BSS
  23 Nov 2021, 12:19
Update : 23 Nov 2021, 12:31

New York's French chef Daniel Boulud voted world's best

    NEW YORK, Nov 23, 2021 (BSS/AFP) - French chef Daniel Boulud, who has

been living in New York for almost 40 years, was named best restaurateur in
the world by Les Grandes Tables du Monde on Monday for his flagship
restaurant "Daniel."

   The association of 184 top restaurants worldwide said that the Lyon
native, who moved to New York in 1982, "embodies, for many North Americans,
French gastronomy, or even gastronomy, period."

   Boulud, 66, defines his cuisine as French in its cooking and textures but
with American products and flavors. Besides "Daniel," which has two Michelin
stars, in New York, the chef has other restaurants in the United States,
Canada, Dubai, Singapore and the Bahamas.

   Boulud told AFP after the news broke that this latest in a long list of
honors represented a "professional dedication and really a sign of friendship
and support from colleagues" in an environment widely seen as extremely
competitive and high-pressure.

   Like all New Yorkers, Boulud took a big hit in the Covid-19 pandemic that
killed at least 34,000 people in his adopted city, which bore the brunt of
the first wave of the virus in the United States in early 2020.

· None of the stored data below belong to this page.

(* ===== verification/VSUpstreams.v ===== *)
(** The generation of the configuration of a VirtualServer
    (internal/configs/virtualserver.go), first part: what the configurator and the
    extended VirtualServer hold, names, endpoints, upstreams and health checks.

    Objects are told apart by [ownerId], the key of their warnings.  [None] is a
    panic. *)
From S2P Require Import Prelude GoStrings Objects ProxyBuffers ParsingHelpers.
From S2P Require Import PolicyObjects PolicyConfig SecretStore Version2 ConfigParams.

(** ** Outside the repository *)

(** labels.Set.String of k8s.io/apimachinery *)
Class LabelSets := { labelSet_String : gmap string string → string }.

(** [sort.Slice] by a string key: any sorted permutation *)
Class SliceSort := {
  sortSlice : ∀ {A}, (A → string) → list A → list A;
  sortSlice_perm : ∀ {A} (key : A → string) l, sortSlice key l ≡ₚ l;
  sortSlice_sorted : ∀ {A} (key : A → string) l, StronglySorted String.le (key <$> sortSlice key l)
}.
Definition addHeaderInheritOn : string := "on".
Definition addHeaderInheritMerge : string := "merge".
Definition addHSTSToLocation (hsts : option HSTSCfg) (l : LocationCfg) : LocationCfg :=
  match hsts with
  | None => l
  | Some h =>
      if bool_decide (loc_AddHeaders l ≠ []) && negb (bool_decide (loc_AddHeaderInherit l = addHeaderInheritOn))
         && negb (bool_decide (loc_AddHeaderInherit l = addHeaderInheritMerge))
      then
      {| loc_Path := loc_Path l; loc_Internal := loc_Internal l; loc_Snippets := loc_Snippets l;
         loc_ProxyConnectTimeout := loc_ProxyConnectTimeout l; loc_ProxyReadTimeout := loc_ProxyReadTimeout l;
         loc_ProxySendTimeout := loc_ProxySendTimeout l; loc_ClientMaxBodySize := loc_ClientMaxBodySize l;
         loc_ClientBodyBufferSize := loc_ClientBodyBufferSize l;
         loc_ProxyMaxTempFileSize := loc_ProxyMaxTempFileSize l; loc_ProxyBuffering := loc_ProxyBuffering l;
         loc_ProxyBuffers := loc_ProxyBuffers l; loc_ProxyBufferSize := loc_ProxyBufferSize l;
         loc_ProxyBusyBuffersSize := loc_ProxyBusyBuffersSize l; loc_ProxyPass := loc_ProxyPass l;
         loc_ProxyNextUpstream := loc_ProxyNextUpstream l;
         loc_ProxyNextUpstreamTimeout := loc_ProxyNextUpstreamTimeout l;
         loc_ProxyNextUpstreamTries := loc_ProxyNextUpstreamTries l;
         loc_ProxyInterceptErrors := loc_ProxyInterceptErrors l;
         loc_ProxyPassRequestHeaders := loc_ProxyPassRequestHeaders l;
         loc_ProxyPassRequestBody := loc_ProxyPassRequestBody l; loc_ProxySetHeaders := loc_ProxySetHeaders l;
         loc_ProxyHideHeaders := loc_ProxyHideHeaders l; loc_ProxyPassHeaders := loc_ProxyPassHeaders l;
         loc_ProxyIgnoreHeaders := loc_ProxyIgnoreHeaders l; loc_ProxyPassRewrite := loc_ProxyPassRewrite l;
         loc_AddHeaders := loc_AddHeaders l; loc_Rewrites := loc_Rewrites l; loc_HasKeepalive := loc_HasKeepalive l;
         loc_ErrorPages := loc_ErrorPages l; loc_ProxySSLName := loc_ProxySSLName l;
         loc_InternalProxyPass := loc_InternalProxyPass l; loc_Allow := loc_Allow l; loc_Deny := loc_Deny l;
         loc_LimitReqOptions := loc_LimitReqOptions l; loc_LimitReqs := loc_LimitReqs l;
         loc_JWTAuth := loc_JWTAuth l; loc_OIDCProviderName := loc_OIDCProviderName l;
         loc_AuthRequestOff := loc_AuthRequestOff l; loc_ExternalAuth := loc_ExternalAuth l;
         loc_BasicAuth := loc_BasicAuth l; loc_EgressMTLS := loc_EgressMTLS l; loc_HSTS := Some h;
         loc_OIDC := loc_OIDC l; loc_APIKey := loc_APIKey l; loc_WAF := loc_WAF l; loc_Dos := loc_Dos l;
         loc_Wallarm := loc_Wallarm l; loc_PoliciesErrorReturn := loc_PoliciesErrorReturn l;
         loc_Cache := loc_Cache l; loc_ServiceName := loc_ServiceName l; loc_IsVSR := loc_IsVSR l;
         loc_VSRName := loc_VSRName l; loc_VSRNamespace := loc_VSRNamespace l; loc_GRPCPass := loc_GRPCPass l;
         loc_CORSEnabled := loc_CORSEnabled l; loc_DisableForwardedHeaders := loc_DisableForwardedHeaders l;
         loc_AddHeaderInherit := loc_AddHeaderInherit l; loc_ProxySSLVerify := loc_ProxySSLVerify l;
         loc_ProxySSLVerifyDepth := loc_ProxySSLVerifyDepth l;
         loc_ProxySSLTrustedCertificate := loc_ProxySSLTrustedCertificate l |}
      else l
  end.
Definition addHSTSToLocationsWithAddHeaders (hsts : option HSTSCfg) (locations : list LocationCfg) : list LocationCfg :=
  addHSTSToLocation hsts <$> locations.

(** ** External authentication *)
Definition header (name value : string) : HeaderCfg := {| hd_Name := name; hd_Value := value |}.

Definition generateExternalAuthLocation (cfgParams : ConfigParams) (ea : ExternalAuthCfg) (uri : AuthURICfg)
    (proxyURLUpstreamName : string) : LocationCfg :=
  let svcName := (ParseServiceReference (auri_Service uri) "").2 in
  let proxyPass := generateProxyPassProtocol (vea_SSLEnabled ea) +:+ "://" +:+ proxyURLUpstreamName +:+ auri_Path uri in
  let timeout t := generateTimeWithDefault t t in
  {| loc_Path := Quote (auri_InternalPath uri); loc_Internal := true;
     loc_Snippets := generateSnippets true (vea_Snippets ea) [];
     loc_ProxyConnectTimeout := timeout (cp_ProxyConnectTimeout cfgParams);
     loc_ProxyReadTimeout := timeout (cp_ProxyReadTimeout cfgParams);
     loc_ProxySendTimeout := timeout (cp_ProxySendTimeout cfgParams); loc_ClientMaxBodySize := "0";
     loc_ClientBodyBufferSize := ""; loc_ProxyMaxTempFileSize := ""; loc_ProxyBuffering := false;
     loc_ProxyBuffers := ""; loc_ProxyBufferSize := ""; loc_ProxyBusyBuffersSize := "";
     loc_ProxyPass := Quote proxyPass; loc_ProxyNextUpstream := "error timeout";
     loc_ProxyNextUpstreamTimeout := generateTimeWithDefault (cp_ProxyNextUpstreamTimeout cfgParams) "0s";
     loc_ProxyNextUpstreamTries := 0; loc_ProxyInterceptErrors := false; loc_ProxyPassRequestHeaders := true;
     loc_ProxyPassRequestBody := "off";
     loc_ProxySetHeaders := [header "Content-Length" "0"; header "Host" "$host"; header "X-Scheme" "$scheme"];
     loc_ProxyHideHeaders := []; loc_ProxyPassHeaders := []; loc_ProxyIgnoreHeaders := "";
     loc_ProxyPassRewrite := ""; loc_AddHeaders := []; loc_Rewrites := []; loc_HasKeepalive := false;
     loc_ErrorPages := []; loc_ProxySSLName := if vea_SSLVerify ea then vea_SNIName ea else "";
     loc_InternalProxyPass := ""; loc_Allow := []; loc_Deny := []; loc_LimitReqOptions := noLimitReqOptions;
     loc_LimitReqs := []; loc_JWTAuth := None; loc_OIDCProviderName := ""; loc_AuthRequestOff := false;
     loc_ExternalAuth := None; loc_BasicAuth := None; loc_EgressMTLS := None; loc_HSTS := None; loc_OIDC := false;
     loc_APIKey := None; loc_WAF := None; loc_Dos := None; loc_Wallarm := None; loc_PoliciesErrorReturn := None;
     loc_Cache := None; loc_ServiceName := svcName; loc_IsVSR := false; loc_VSRName := ""; loc_VSRNamespace := "";
     loc_GRPCPass := ""; loc_CORSEnabled := false; loc_DisableForwardedHeaders := false; loc_AddHeaderInherit := "";
     loc_ProxySSLVerify := vea_SSLVerify ea;
     loc_ProxySSLVerifyDepth := if vea_SSLVerify ea then vea_SSLVerifyDepth ea else 0%Z;
     loc_ProxySSLTrustedCertificate := if vea_SSLVerify ea then vea_SSLTrustedCert ea else "" |}.

Definition generateExternalAuthOAuth2Location (cfgParams : ConfigParams) (ea : ExternalAuthCfg) (uri : AuthURICfg)
    (signinUpstreamName : string) : LocationCfg :=
  let proxyPass := generateProxyPassProtocol (vea_SSLEnabled ea) +:+ "://" +:+ signinUpstreamName in
  let timeout t := generateTimeWithDefault t t in
  {| loc_Path := Quote (vea_SigninRedirectBasePath ea); loc_Internal := false; loc_Snippets := [];
     loc_ProxyConnectTimeout := timeout (cp_ProxyConnectTimeout cfgParams);
     loc_ProxyReadTimeout := timeout (cp_ProxyReadTimeout cfgParams);
     loc_ProxySendTimeout := timeout (cp_ProxySendTimeout cfgParams); loc_ClientMaxBodySize := "0";
     loc_ClientBodyBufferSize := ""; loc_ProxyMaxTempFileSize := ""; loc_ProxyBuffering := false;
     loc_ProxyBuffers := ""; loc_ProxyBufferSize := ""; loc_ProxyBusyBuffersSize := "";
     loc_ProxyPass := Quote proxyPass; loc_ProxyNextUpstream := "error timeout";
     loc_ProxyNextUpstreamTimeout := generateTimeWithDefault (cp_ProxyNextUpstreamTimeout cfgParams) "0s";
     loc_ProxyNextUpstreamTries := 0; loc_ProxyInterceptErrors := false; loc_ProxyPassRequestHeaders := true;
     loc_ProxyPassRequestBody := "";
     loc_ProxySetHeaders := [header "X-Auth-Request-Redirect" "$request_uri"; header "Host" "$host"; header "X-Scheme" "$scheme"];
     loc_ProxyHideHeaders := []; loc_ProxyPassHeaders := []; loc_ProxyIgnoreHeaders := "";
     loc_ProxyPassRewrite := ""; loc_AddHeaders := []; loc_Rewrites := []; loc_HasKeepalive := false;
     loc_ErrorPages := []; loc_ProxySSLName := if vea_SSLVerify ea then vea_SNIName ea else "";
     loc_InternalProxyPass := ""; loc_Allow := []; loc_Deny := []; loc_LimitReqOptions := noLimitReqOptions;
     loc_LimitReqs := []; loc_JWTAuth := None; loc_OIDCProviderName := ""; loc_AuthRequestOff := true;
     loc_ExternalAuth := None; loc_BasicAuth := None; loc_EgressMTLS := None; loc_HSTS := None; loc_OIDC := false;
     loc_APIKey := None; loc_WAF := None; loc_Dos := None; loc_Wallarm := None; loc_PoliciesErrorReturn := None;
     loc_Cache := None; loc_ServiceName := auri_Upstream uri; loc_IsVSR := false; loc_VSRName := "";
     loc_VSRNamespace := ""; loc_GRPCPass := ""; loc_CORSEnabled := false; loc_DisableForwardedHeaders := false;
     loc_AddHeaderInherit := ""; loc_ProxySSLVerify := vea_SSLVerify ea;
     loc_ProxySSLVerifyDepth := if vea_SSLVerify ea then vea_SSLVerifyDepth ea else 0%Z;
     loc_ProxySSLTrustedCertificate := if vea_SSLVerify ea then vea_SSLTrustedCert ea else "" |}.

   Some of his establishments closed, but "Daniel" kept going, setting up a
terrace of covered shelters on the sidewalk "with heating in the winter and
air conditioning and music in the summer" for die-hard fans.

   Emerging from the pandemic, Boulud thinks New York will remain "one of the
five most attractive cities in the world" and will always enjoy a prominent
place in French gastronomy. The economic and cultural capital of the United
States and a cultural mosaic of 8.5 million inhabitants, New York is home to
183 French restaurateurs, according to the French consulate.

   "In love" with New York and now an American citizen, Boulud still boasts
of being "the most French of all French chefs in the United States" thanks to
a "cuisine which has its French references" but which "never stops
innovating."

   The price of one of his "exceptional" dinners runs to about $300 a head
including wine and service, according to the restaurateur.

   "Customers want to have fun, to splash out on wines, they go out a lot. We
see them with a regularity and a loyalty that reassures us", said Boulud, who
is now looking forward to the return of visitors from Asia and Europe.